The work is a six-movement song cycle is based on a variety of texts that were meaningful to Langhammer:
- It opens with texts from the Old Testament Book of Ruth to frame the song cycle, "Entreat me not to leave thee, or to return from following after thee: for whither thou goest, I will go...."
- Then follows the deeply contemplative sonorities surrounding Emily Dickinson's "We cover Thee-Sweet Face-,"
- This leads to the joyful perpetual motion that propels e.e. cummings's "i thank You God for most this amazing,"
- Leshnoff's laugh-out-loud traveling music fuels a letter that Monica wrote to her mother from a truck stop, "Greetings from Troy, Illinois";
- Inspired music of hope to sets the tone for a letter of encouragement from mother to daughter;
- The song cycle closes as it began with another excerpt from the Book of Ruth, here serving as its final benediction.
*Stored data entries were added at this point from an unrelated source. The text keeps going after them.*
(** The defaults bring none of the keywords of the arrow call. *)
Lemma no_arrow_keyword_defaults kw :
  no_arrow_keyword kw ->
  no_arrow_keyword (kw ∪ arrow_defaults)
  /\ no_arrow_keyword (kw ∪ arrow_defaults ∪ text_defaults).
Proof.
  intros (H1 & H2 & H3).
  by repeat split; repeat (apply lookup_union_None_2; [|done]).
Qed.
End ArrowCalls.

Section Options.
Variable Proj : string -> result (float -> float -> float * float).
Variable check_color : value -> result RGBA.

Lemma point_render_any p g w :
  let w' := (PointAnnotation.add_annotation Proj p g w).1 in
  exists calls,
    scene w' = scene w ++ calls
    /\ Forall (fun c => exists pts,
                 c = add_point_labels pts [PointAnnotation.text p]
                                      (PointAnnotation.kwargs p)) calls.
Proof.
  unfold PointAnnotation.add_annotation, bind, lift, the, draw, ret, raise.
  unfold PointAnnotation.reproject_coords.
  destruct (Dataset.pyproj_srs _) as [srs|];
    [|by exists []; rewrite app_nil_r].
  cbn [rbind]. destruct (Proj srs) as [f|];
    [|by exists []; rewrite app_nil_r].
  cbn [rbind]. destruct (f _ _) as [a b].
  cbn [PointAnnotation.latitude_proj PointAnnotation.longitude_proj
       PointAnnotation.height PointAnnotation.text PointAnnotation.kwargs
       scene fst].
  eexists [_]. split; [done|]. repeat constructor. by eexists.
Qed.

(** C8. The options each variant forwards are the caller's mapping merged
    with the variant's defaults: a key of the caller keeps the caller's
    value and a default fills a key only where the caller has none. For an
    arrow built from two distinct (or omitted) dictionaries, every arrow
    call carries the caller's arrow options merged with
    show_scalar_bar = False and color = [0.2, 0.2, 0.2], and every
    text-label call the caller's text options merged with shape = None,
    show_points = False and font_size = 30; when one dictionary is passed
    for both arguments, both calls carry it merged with the defaults of
    both; every legend call carries the
    caller's options merged with bcolor = (0.5, 0.5, 0.5),
    size = (0.2, 0.1), loc = 'lower center' and face = 'rectangle'; a point
    label carries the caller's options as they are.
    And these calls are made. On a context that has the three extents, the
    render of an arrow whose caller gave none of the keys cent, direction
    and mag succeeds and draws exactly the arrow call and then the
    text-label call, each with the merged options. The render of a legend
    whose caller gave no key labels succeeds and draws exactly one legend
    call with the labels and the merged options. The render of a point
    under a projection descriptor that [Proj] accepts succeeds and draws
    exactly one label call with the caller's options. *)
Theorem C8_options_merged :
  (forall caller defaults k,
      (caller ∪ defaults) !! k
      = match caller !! k with
        | Some v => Some v
        | None => (defaults : gmap string value) !! k
        end)
  /\ (forall xp yp zp xd yd zd am txt tp akw tkw da dt w,
         caller_dict w akw = Some da ->
         caller_dict w tkw = Some dt ->
         (forall l, akw = Some l -> tkw <> Some l) ->
         exists w1 self,
           ArrowAnnotation.__init__ xp yp zp xd yd zd am txt tp akw tkw w
           = (w1, Ok self)
           /\ heap w1 !! ArrowAnnotation.arrow_kwargs self
              = Some (ODict (da ∪ arrow_defaults))
           /\ heap w1 !! ArrowAnnotation.text_kwargs self
              = Some (ODict (dt ∪ text_defaults))
           /\ (forall g,
                  Forall (forwards (da ∪ arrow_defaults)
                                   (dt ∪ text_defaults))
                         (new_calls w1
                            (ArrowAnnotation.add_annotation self g w1).1))
           /\ (forall g xlo xhi ylo yhi zlo zhi,
                  extent g (Glacier3DViz.x g) = Ok (xlo, xhi) ->
                  extent g (Glacier3DViz.y g) = Ok (ylo, yhi) ->
                  extent g (Glacier3DViz.topo_bedrock g) = Ok (zlo, zhi) ->
                  no_arrow_keyword da ->
                  let cent := [[ArrowAnnotation.get_position xlo xhi xp;
                                ArrowAnnotation.get_position ylo yhi yp;
                                ArrowAnnotation.get_position zlo zhi zp]] in
                  let mag := ((yhi - ylo) * am)%float in
                  exists w2 self',
                    ArrowAnnotation.add_annotation self g w1 = (w2, Ok self')
                    /\ new_calls w1 w2
                       = [add_arrows cent [[xd; yd; zd]] mag
                                     (da ∪ arrow_defaults);
                          add_point_labels
                            (ArrowAnnotation.text_point
                               cent [[xd; yd; zd]] mag tp)
                            [txt] (dt ∪ text_defaults)]))
  /\ (forall xp yp zp xd yd zd am txt tp l d w,
         heap w !! l = Some (ODict d) ->
         exists w1 self,
           ArrowAnnotation.__init__ xp yp zp xd yd zd am txt tp
                                    (Some l) (Some l) w
           = (w1, Ok self)
           /\ (forall g,
                  Forall (forwards (d ∪ arrow_defaults ∪ text_defaults)
                                   (d ∪ arrow_defaults ∪ text_defaults))
                         (new_calls w1
                            (ArrowAnnotation.add_annotation self g w1).1))
           /\ (forall g xlo xhi ylo yhi zlo zhi,
                  extent g (Glacier3DViz.x g) = Ok (xlo, xhi) ->
                  extent g (Glacier3DViz.y g) = Ok (ylo, yhi) ->
                  extent g (Glacier3DViz.topo_bedrock g) = Ok (zlo, zhi) ->
                  no_arrow_keyword d ->
                  let cent := [[ArrowAnnotation.get_position xlo xhi xp;
                                ArrowAnnotation.get_position ylo yhi yp;
                                ArrowAnnotation.get_position zlo zhi zp]] in
                  let mag := ((yhi - ylo) * am)%float in
                  exists w2 self',
                    ArrowAnnotation.add_annotation self g w1 = (w2, Ok self')
                    /\ new_calls w1 w2
                       = [add_arrows cent [[xd; yd; zd]] mag
                                     (d ∪ arrow_defaults ∪ text_defaults);
                          add_point_labels
                            (ArrowAnnotation.text_point
                               cent [[xd; yd; zd]] mag tp)
                            [txt] (d ∪ arrow_defaults ∪ text_defaults)]))
  /\ (forall labels kwargs w w1 self,
         LegendAnnotation.__init__ check_color labels kwargs w
         = (w1, Ok self) ->
         LegendAnnotation.kwargs self = kwargs ∪ legend_defaults
         /\ (forall g,
                Forall (forwards_legend labels (kwargs ∪ legend_defaults))
                       (new_calls w1
                          (LegendAnnotation.add_annotation self g w1).1))
         /\ (kwargs !! "labels" = None ->
             forall g,
             exists w2,
               LegendAnnotation.add_annotation self g w1 = (w2, Ok self)
               /\ new_calls w1 w2
                  = [add_legend labels (kwargs ∪ legend_defaults)]))
  /\ (forall lat lon h txt kwargs g w,
         Forall (fun c => exists pts, c = add_point_labels pts [txt] kwargs)
                (new_calls w
                   (PointAnnotation.add_annotation Proj
                      (PointAnnotation.__init__ lat lon h txt kwargs)
                      g w).1)
         /\ (forall srs f,
                Dataset.pyproj_srs (Glacier3DViz.dataset g) = Ok srs ->
                Proj srs = Ok f ->
                exists w2 self',
                  PointAnnotation.add_annotation Proj
                    (PointAnnotation.__init__ lat lon h txt kwargs) g w
                  = (w2, Ok self')
                  /\ new_calls w w2
                     = [add_point_labels [[(f lat lon).1; (f lat lon).2; h]]
                                         [txt] kwargs])).
Proof.
  split; [apply lookup_merge|]. split; [|split; [|split]].
  - intros xp yp zp xd yd zd am txt tp akw tkw da dt w Ha Ht Hne.
    destruct (arrow_init_spec xp yp zp xd yd zd am txt tp akw tkw da dt w
                Ha Ht Hne) as (la & lt & _ & _ & Hd & Hinit).
    eexists _, _. split; [exact Hinit|].
    cbn [ArrowAnnotation.arrow_kwargs ArrowAnnotation.text_kwargs heap].
    assert (forall h : gmap loc obj,
               <[lt := ODict (dt ∪ text_defaults)]>
                 (<[la := ODict (da ∪ arrow_defaults)]> h) !! la
               = Some (ODict (da ∪ arrow_defaults))) as Hla.
    { intros h. rewrite lookup_insert_ne by done. apply lookup_insert_eq. }
    split; [apply Hla|]. split; [apply lookup_insert_eq|]. split.
    + intros g.
      match goal with
      | |- context [ArrowAnnotation.add_annotation ?s g ?w1] =>
          destruct (arrow_render_any s g w1) as (_ & calls & Hs & Hc)
      end.
      unfold new_calls. rewrite Hs, drop_app_length.
      eapply Forall_impl; [exact Hc|].
      cbn [ArrowAnnotation.arrow_kwargs ArrowAnnotation.text_kwargs heap].
      intros [pts ls kw|c d m kw|l tex|ls kw]; cbn [forwards]; try done.
      * rewrite lookup_insert_eq. by intros [= ->].
      * rewrite Hla. by intros [= ->].
    + intros g xlo xhi ylo yhi zlo zhi Hx Hy Hz Hk.
      pose (cent := [[ArrowAnnotation.get_position xlo xhi xp;
                      ArrowAnnotation.get_position ylo yhi yp;
                      ArrowAnnotation.get_position zlo zhi zp]]).
      pose (mag := ((yhi - ylo) * am)%float).
      match goal with
      | |- context [ArrowAnnotation.add_annotation ?s g ?w1] =>
          pose proof (arrow_render_from s g w1
                        (ArrowAnnotation.with_arrow_cent s cent)
                        (ArrowAnnotation.with_arrow_magnitude
                           (ArrowAnnotation.with_arrow_cent s cent) mag)
                        cent mag (da ∪ arrow_defaults) (dt ∪ text_defaults)
                        (set_arrow_position_extent s g _ _ _ _ _ _ Hx Hy Hz)
                        (set_arrow_magnitude_extent
                           (ArrowAnnotation.with_arrow_cent s cent) g _ _ Hy)
                        eq_refl eq_refl (Hla _) (lookup_insert_eq _ _ _)
                        (proj1 (no_arrow_keyword_defaults _ Hk))) as Hrender
      end.
      eexists _, _. split; [exact Hrender|].
      unfold new_calls. cbn [scene]. by rewrite drop_app_length.
  - intros xp yp zp xd yd zd am txt tp l d w Hl.
    eexists _, _. split; [by apply arrow_init_shared|]. split.
    + intros g.
      match goal with
      | |- context [ArrowAnnotation.add_annotation ?s g ?w1] =>
          destruct (arrow_render_any s g w1) as (_ & calls & Hs & Hc)
      end.
      unfold new_calls. rewrite Hs, drop_app_length.
      eapply Forall_impl; [exact Hc|].
      cbn [ArrowAnnotation.arrow_kwargs ArrowAnnotation.text_kwargs heap].
      intros [pts ls kw|c d' m kw|l' tex|ls kw]; cbn [forwards]; try done;
        rewrite lookup_insert_eq; by intros [= ->].
    + intros g xlo xhi ylo yhi zlo zhi Hx Hy Hz Hk cent mag.
      match goal with
      | |- context [ArrowAnnotation.add_annotation ?s g ?w1] =>
          pose proof (arrow_render_from s g w1
                        (ArrowAnnotation.with_arrow_cent s cent)
                        (ArrowAnnotation.with_arrow_magnitude
                           (ArrowAnnotation.with_arrow_cent s cent) mag)
                        cent mag (d ∪ arrow_defaults ∪ text_defaults)
                        (d ∪ arrow_defaults ∪ text_defaults)
                        (set_arrow_position_extent s g _ _ _ _ _ _ Hx Hy Hz)
                        (set_arrow_magnitude_extent
                           (ArrowAnnotation.with_arrow_cent s cent) g _ _ Hy)
                        eq_refl eq_refl (lookup_insert_eq _ _ _)
                        (lookup_insert_eq _ _ _)
                        (proj2 (no_arrow_keyword_defaults _ Hk))) as Hrender
      end.
      eexists _, _. split; [exact Hrender|].
      unfold new_calls. cbn [scene]. by rewrite drop_app_length.
  - intros labels kwargs w w1 self [_ ->]%legend_init_inv.
    split; [done|]. split.
    + intros g.
      match goal with
      | |- context [LegendAnnotation.add_annotation ?s g ?w1] =>
          destruct (legend_render_any s g w1) as (calls & Hs & Hc)
      end.
      unfold new_calls. by rewrite Hs, drop_app_length.
    + intros Hk g. eexists. split.
      * apply legend_render_ok. cbn [LegendAnnotation.kwargs].
        by apply lookup_union_None_2.
      * unfold new_calls. cbn [scene]. by rewrite drop_app_length.
  - intros lat lon h txt kwargs g w. split.
    + match goal with
      | |- context [PointAnnotation.add_annotation Proj ?s g w] =>
          destruct (point_render_any s g w) as (calls & Hs & Hc)
      end.
      unfold new_calls. by rewrite Hs, drop_app_length.
    + intros srs f Hs Hf.
      unfold PointAnnotation.add_annotation, bind, lift, the, draw, ret,
        PointAnnotation.reproject_coords, PointAnnotation.__init__.
      rewrite Hs. cbn [rbind]. rewrite Hf. cbn [rbind].
      cbn [PointAnnotation.latitude PointAnnotation.longitude].
      destruct (f lat lon) as [a b].
      eexists _, _. split; [reflexivity|].
      unfold new_calls. cbn [scene fst snd]. by rewrite drop_app_length.
Qed.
Monica Langhammer's mother, Sandra Hyslop, chose Jonathan Leshnoff for the weighty task of eulogizing her daughter with music for several reasons. She had heard his Yiddish Dance Suite performed by Gil and Orli Shaham at the 92nd Street Y in New York, and appreciated the lyricism, honesty and subtle complexity characteristic of his style. She also knew that he was a kind person, likely to listen with a very perceptive ear, and a devoted family man. These qualities drew Hyslop to Leshnoff for the project. She wanted to create a living memorial to her daughter by commissioning a work of music.
"I wish I knew Monica while she was living. But, in a way, writing this work has helped me get to know her," said Leshnoff. "I discovered a young woman with a compassionate heart, wacky sense of humor and effervescent spirit. Sandra's heart for her daughter is something that I can understand and relate to as a parent. It is my honor to create what I hope will be something substantial, wonderful and lasting that can use a mother's pain to pierce all of our hearts and remind us what is really important."
Named by the Washington Post as one of the "gifted young composers" of this generation, Jonathan Leshnoff is a leader of contemporary American lyricism. His compositions have earned international acclaim for their accessible melodies, structural complexity and weighty themes.